◆ TO DO: Your answer should be the lines below from the one with "(credential_row_ok row) CredCrash;" to the one with "(** [grant_elevation]; a", both included, given again exactly and with nothing added.

◆ PROVIDED DATA:

(* ===== verification/DeskRelays.v ===== *)
(** * Relaying a session

    What a relay leaves, on the base focus and on a slot, and that it replays to the same
    successor in every later state. *)
From S2P Require Import Prelude PyStr PySort PyTime PyJson Codec Canonical Delivery Tickets DeliveryStore Desk FocusSlots Focus Capture Sessions DeskSteps DeskState DeskReach DeskReads DeskLaws DeskEnds DeskReplays.

(** ** What stays of a session of the user *)

Definition same_origin (s' s : SessionRow) : Prop :=
  bs_id s' = bs_id s /\ bs_project_key s' = bs_project_key s /\ bs_client_key s' = bs_client_key s /\ bs_nature s' = bs_nature s /\
  bs_started_focus_revision s' = bs_started_focus_revision s /\ bs_started_at s' = bs_started_at s /\
  bs_started_by_actor s' = bs_started_by_actor s /\ bs_relayed_from s' = bs_relayed_from s /\
  (bs_slot_id s <> None -> bs_slot_id s' = bs_slot_id s).

Lemma same_origin_refl s : same_origin s s.
Proof. by split_and!. Qed.

Lemma same_origin_trans a b c : same_origin a b -> same_origin b c -> same_origin a c.
Proof.
  unfold same_origin. intros. destruct_and!. split_and!; try congruence. intros N. transitivity (bs_slot_id b); [|by auto].
  match goal with H : bs_slot_id b <> None -> _ |- _ => apply H end. match goal with H : bs_slot_id c <> None -> _ |- _ => by rewrite (H N) end.
Qed.

Lemma change_origin d s' s : s' = s \/ change d s' s -> same_origin s' s.
Proof.
  intros [->|[_ [L|[(_ & ? & ? & ? & ? & -> & _)|[(_ & _ & e & app & m & -> & _)|(_ & _ & N & slot & app & -> & _)]]]]]; [apply same_origin_refl| |by split_and!..|].
  - unfold same_life in L. destruct_and!. by split_and!.
  - by split_and!.
Qed.

Lemma effects_origin d d' s : desk_ok d -> rtc effect d d' -> s ∈ dk_sessions d -> non_agent s = true -> exists s', s' ∈ dk_sessions d' /\ same_origin s' s.
Proof.
  intros O R. revert s. induction R as [d|d d1 d2 E _ IH]; intros s S Na; [exists s; split; [done|apply same_origin_refl]|].
  assert (exists s1, s1 ∈ dk_sessions d1 /\ same_origin s1 s) as (s1 & S1 & L1).
  { destruct (effect_sessions d d1 (so_ids _ (do_sessions _ O)) E) as [(f & -> & C & _)|[(row & -> & _)|(q & -> & C)]].
    - exists (f s). split; [by apply (list_elem_of_fmap_2 f)|]. by eapply change_origin, C.
    - exists s. split; [apply elem_of_app; by left|apply same_origin_refl].
    - exists s. split; [|apply same_origin_refl]. apply elem_of_bfilter. split; [done|]. destruct (q s) eqn:Q; [done|]. destruct (C s S Q) as (cut & Pu).
      unfold purgeable in Pu. unfold non_agent in Na. b2p. congruence. }
  destruct (IH (effect_desk_ok _ _ O E) s1 S1) as (s2 & S2 & L2); [|exists s2; split; [done|by eapply same_origin_trans]].
  unfold non_agent, is_agent in *. destruct L1 as (_ & _ & _ & -> & _). done.
Qed.
(** [revoke] *)
Definition revoke (v : Vault) (at_ : datetime) (aid : Z) (credential_id : uuid) (reason : list Z) (now : datetime) (author : list Z) :
    vres (CredentialRow * Vault) :=
  _ ← _require_author author;
  _ ← credential_check (negb (blank reason)) "blank_reason";
  held ← credential_found (credential_of v credential_id) "unknown_credential";
  _ ← credential_check (is_none (cw_revoked_at held)) "already_revoked";
  let row := set_revoked reason now held in
  v' ← _write_audit (with_credentials v (update_where (fun r => cw_id r =? credential_id) (set_revoked reason now) (va_credentials v))) aid at_ CRevoked
         [field "credential_id" (text (uuid_str credential_id)); field "client_id" (text (cw_client_id row)); field "families" (texts (cw_families row));
          field "reason" (text reason); field "author" (text author)] None;
  Ok (row, v').

(** The validation of a scope. *)
Definition scope_ok (projects : list (list Z)) : bool :=
  negb (bool_decide (projects = [])) && all (fun k => lenZ k <=? 50) projects && unique projects.
Definition scope_canonical (projects : list (list Z)) : bool :=
  all (fun k => bool_decide (canonicalize_project_key true k = Some k)) projects.

(** [set_scope] *)
Definition set_scope (v : Vault) (at_ : datetime) (aid : Z) (credential_id : uuid) (projects : option (list (list Z))) (author reason : list Z) :
    vres (CredentialRow * Vault) :=
  _ ← _require_author author;
  _ ← credential_check (negb (blank reason) && (lenZ reason <=? MAX_REASON_LENGTH)) "invalid_reason";
  _ ← credential_check (opt_ok (fun ps => scope_ok ps && scope_canonical ps) projects) "invalid_project_scope";
  previous ← credential_found (credential_of v credential_id) "unknown_credential";
  let row := set_projects projects previous in
  _ ← ensure (credential_row_ok row) CredCrash;
  v' ← _write_audit (with_credentials v (update_where (fun r => cw_id r =? credential_id) (set_projects projects) (va_credentials v))) aid at_ CScopeChanged
         [field "credential_id" (text (uuid_str credential_id)); field "client_id" (text (cw_client_id row));
          field "previous_allowed_projects" (opt_value texts (cw_allowed_projects previous));
          field "allowed_projects" (opt_value texts projects); field "author" (text author); field "reason" (text reason)] None;
  Ok (row, v').

(** [touch_last_used] *)
Definition used_before (now : datetime) (ids : list uuid) (r : CredentialRow) : bool :=
  bool_decide (cw_id r ∈ ids) && opt_ok (fun t => dt_us t <? dt_us now - LAST_USED_RESOLUTION) (cw_last_used_at r).
Definition touch_last_used (v : Vault) (ids : list uuid) (now : datetime) : Z * Vault :=
  (lenZ (bfilter (used_before now ids) (va_credentials v)),
   with_credentials v (update_where (used_before now ids) (set_last_used now) (va_credentials v))).

(** ** Elevations *)

Definition elevation_of (v : Vault) (id : uuid) : option ElevationRow := first (fun e => ew_id e =? id) (va_elevations v).

(** The connections of a session among those asked for, with the client each is attributed to. *)
Definition linked_client (v : Vault) (session_id : uuid) (connection : list Z) : option (option (list Z)) :=
  cx_client_id <$> first (fun c => (cx_session_id c =? session_id) && bool_decide (cx_connection_id c = connection)) (dk_connections (va_desk v)).
Definition attributed_pairs (v : Vault) (session_id : uuid) (connections : list (list Z)) : list (list Z * list Z) :=
  omap (fun c => match linked_client v session_id c with Some (Some client) => Some (c, client) | _ => None end) connections.

(** [grant_elevation]; a text with a NUL or a lone surrogate cannot be stored. *)
Definition grant_elevation (v : Vault) (at_ : datetime) (id aid : Z) (session_id : uuid) (connection_ids : list (list Z)) (expires_at : datetime)
    (granted_by reason : list Z) (now : datetime) (elevatable_client_ids : list (list Z)) (via : Via) (requested_by : option (list Z)) :
    vres (ElevationRow * Vault) :=
  _ ← _require_author granted_by;
  let connections := first_seen connection_ids in
  _ ← credential_check (negb (bool_decide (connections = []))) "no_attributed_connection";
  _ ← credential_check (negb (blank reason)) "blank_reason";
  _ ← credential_check (lenZ reason <=? MAX_REASON_LENGTH) "reason_too_long";
  _ ← credential_check (negb (bool_decide (via = ByHook) && is_none requested_by)) "requester_required";
  _ ← credential_check (negb (bool_decide (via = ByCli) && negb (is_none requested_by))) "requester_forbidden";
  _ ← credential_check (negb (bool_decide (elevatable_client_ids = []))) "no_elevatable_clients";
  _ ← credential_check ((dt_us now <? dt_us expires_at) && (dt_us expires_at <=? dt_us now + MAX_ELEVATION)) "invalid_window";
  owner ← credential_found (session_of (va_desk v) session_id) "unknown_session";
  _ ← credential_check (is_open owner) "session_not_open";
  _ ← credential_check (negb (is_agent owner)) "session_not_operator";
  _ ← credential_check (all (fun c => negb (is_none (linked_client v session_id c))) connections) "connection_not_linked";
  let attributed := attributed_pairs v session_id connections in
  _ ← credential_check (negb (bool_decide (attributed = []))) "no_attributed_connection";
  let frozen := bfilter (fun p => bool_decide (p.2 ∈ elevatable_client_ids)) attributed in
  let excluded := map snd (bfilter (fun p => negb (bool_decide (p.2 ∈ elevatable_client_ids))) attributed) in
  _ ← credential_check (negb (bool_decide (frozen = []))) "no_elevatable_connection";
  let row := {| ew_id := id; ew_session_id := session_id; ew_connection_ids := map fst frozen; ew_connection_client_ids := map snd frozen;
                ew_granted_at := now; ew_expires_at := expires_at; ew_granted_by := granted_by; ew_reason := reason; ew_via := via;
                ew_requested_by_client_id := requested_by; ew_excluded_client_ids := sorted_by (fun c => c) (first_seen excluded);
                ew_excluded_connection_count := lenZ excluded; ew_revoked_at := None; ew_expiry_audited_at := None |} in
  _ ← ensure (valid_str reason && valid_str granted_by && elevation_row_ok row && negb (any (fun e => ew_id e =? id) (va_elevations v))) CredCrash;
  v' ← _write_audit (with_elevations v (va_elevations v ++ [row])) aid at_ CElevated
         (_elevation_event row (bs_client_key owner) via requested_by (Some granted_by)) (Some id);
  Ok (row, v').

(** An elevation in force: not revoked, not expired, its session still open. *)
Definition in_force (v : Vault) (now : datetime) (e : ElevationRow) : bool :=
  is_none (ew_revoked_at e) && (dt_us now <? dt_us (ew_expires_at e)) &&
  any (fun s => (bs_id s =? ew_session_id e) && is_open s) (dk_sessions (va_desk v)).
Definition active_elevations (v : Vault) (now : datetime) : list ElevationRow :=
  sorted_by (fun e => (dt_us (ew_granted_at e), ew_id e)) (bfilter (in_force v now) (va_elevations v)).

(** The frozen pairs, and [has_active_elevation]. *)
Definition frozen_pairs (e : ElevationRow) : list (list Z * list Z) := combine (ew_connection_ids e) (ew_connection_client_ids e).
Definition has_active_elevation (v : Vault) (connection_id client_id : list Z) (now : datetime) : bool :=
  any (fun e => in_force v now e && bool_decide ((connection_id, client_id) ∈ frozen_pairs e)) (va_elevations v).

Definition set_elevation_revoked (now : datetime) (e : ElevationRow) : ElevationRow :=
  {| ew_id := ew_id e; ew_session_id := ew_session_id e; ew_connection_ids := ew_connection_ids e;
     ew_connection_client_ids := ew_connection_client_ids e; ew_granted_at := ew_granted_at e; ew_expires_at := ew_expires_at e;
     ew_granted_by := ew_granted_by e; ew_reason := ew_reason e; ew_via := ew_via e;
     ew_requested_by_client_id := ew_requested_by_client_id e; ew_excluded_client_ids := ew_excluded_client_ids e;
     ew_excluded_connection_count := ew_excluded_connection_count e; ew_revoked_at := Some now; ew_expiry_audited_at := ew_expiry_audited_at e |}.
Definition set_expiry_audited (now : datetime) (e : ElevationRow) : ElevationRow :=
  {| ew_id := ew_id e; ew_session_id := ew_session_id e; ew_connection_ids := ew_connection_ids e;
     ew_connection_client_ids := ew_connection_client_ids e; ew_granted_at := ew_granted_at e; ew_expires_at := ew_expires_at e;
     ew_granted_by := ew_granted_by e; ew_reason := ew_reason e; ew_via := ew_via e;
     ew_requested_by_client_id := ew_requested_by_client_id e; ew_excluded_client_ids := ew_excluded_client_ids e;
     ew_excluded_connection_count := ew_excluded_connection_count e; ew_revoked_at := ew_revoked_at e; ew_expiry_audited_at := Some now |}.

(** The label of a session in an event, [str] of what the query returns. *)
Definition session_label (v : Vault) (session_id : uuid) : list Z :=
  match session_of (va_desk v) session_id with Some s => bs_client_key s | None => py "None" end.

◆ THE ANSWER:
  _ ← ensure (credential_row_ok row) CredCrash;
  v' ← _write_audit (with_credentials v (update_where (fun r => cw_id r =? credential_id) (set_projects projects) (va_credentials v))) aid at_ CScopeChanged
         [field "credential_id" (text (uuid_str credential_id)); field "client_id" (text (cw_client_id row));
          field "previous_allowed_projects" (opt_value texts (cw_allowed_projects previous));
          field "allowed_projects" (opt_value texts projects); field "author" (text author); field "reason" (text reason)] None;
  Ok (row, v').

(** [touch_last_used] *)
Definition used_before (now : datetime) (ids : list uuid) (r : CredentialRow) : bool :=
  bool_decide (cw_id r ∈ ids) && opt_ok (fun t => dt_us t <? dt_us now - LAST_USED_RESOLUTION) (cw_last_used_at r).
Definition touch_last_used (v : Vault) (ids : list uuid) (now : datetime) : Z * Vault :=
  (lenZ (bfilter (used_before now ids) (va_credentials v)),
   with_credentials v (update_where (used_before now ids) (set_last_used now) (va_credentials v))).

(** ** Elevations *)

Definition elevation_of (v : Vault) (id : uuid) : option ElevationRow := first (fun e => ew_id e =? id) (va_elevations v).

(** The connections of a session among those asked for, with the client each is attributed to. *)
Definition linked_client (v : Vault) (session_id : uuid) (connection : list Z) : option (option (list Z)) :=
  cx_client_id <$> first (fun c => (cx_session_id c =? session_id) && bool_decide (cx_connection_id c = connection)) (dk_connections (va_desk v)).
Definition attributed_pairs (v : Vault) (session_id : uuid) (connections : list (list Z)) : list (list Z * list Z) :=
  omap (fun c => match linked_client v session_id c with Some (Some client) => Some (c, client) | _ => None end) connections.

(** [grant_elevation]; a text with a NUL or a lone surrogate cannot be stored. *)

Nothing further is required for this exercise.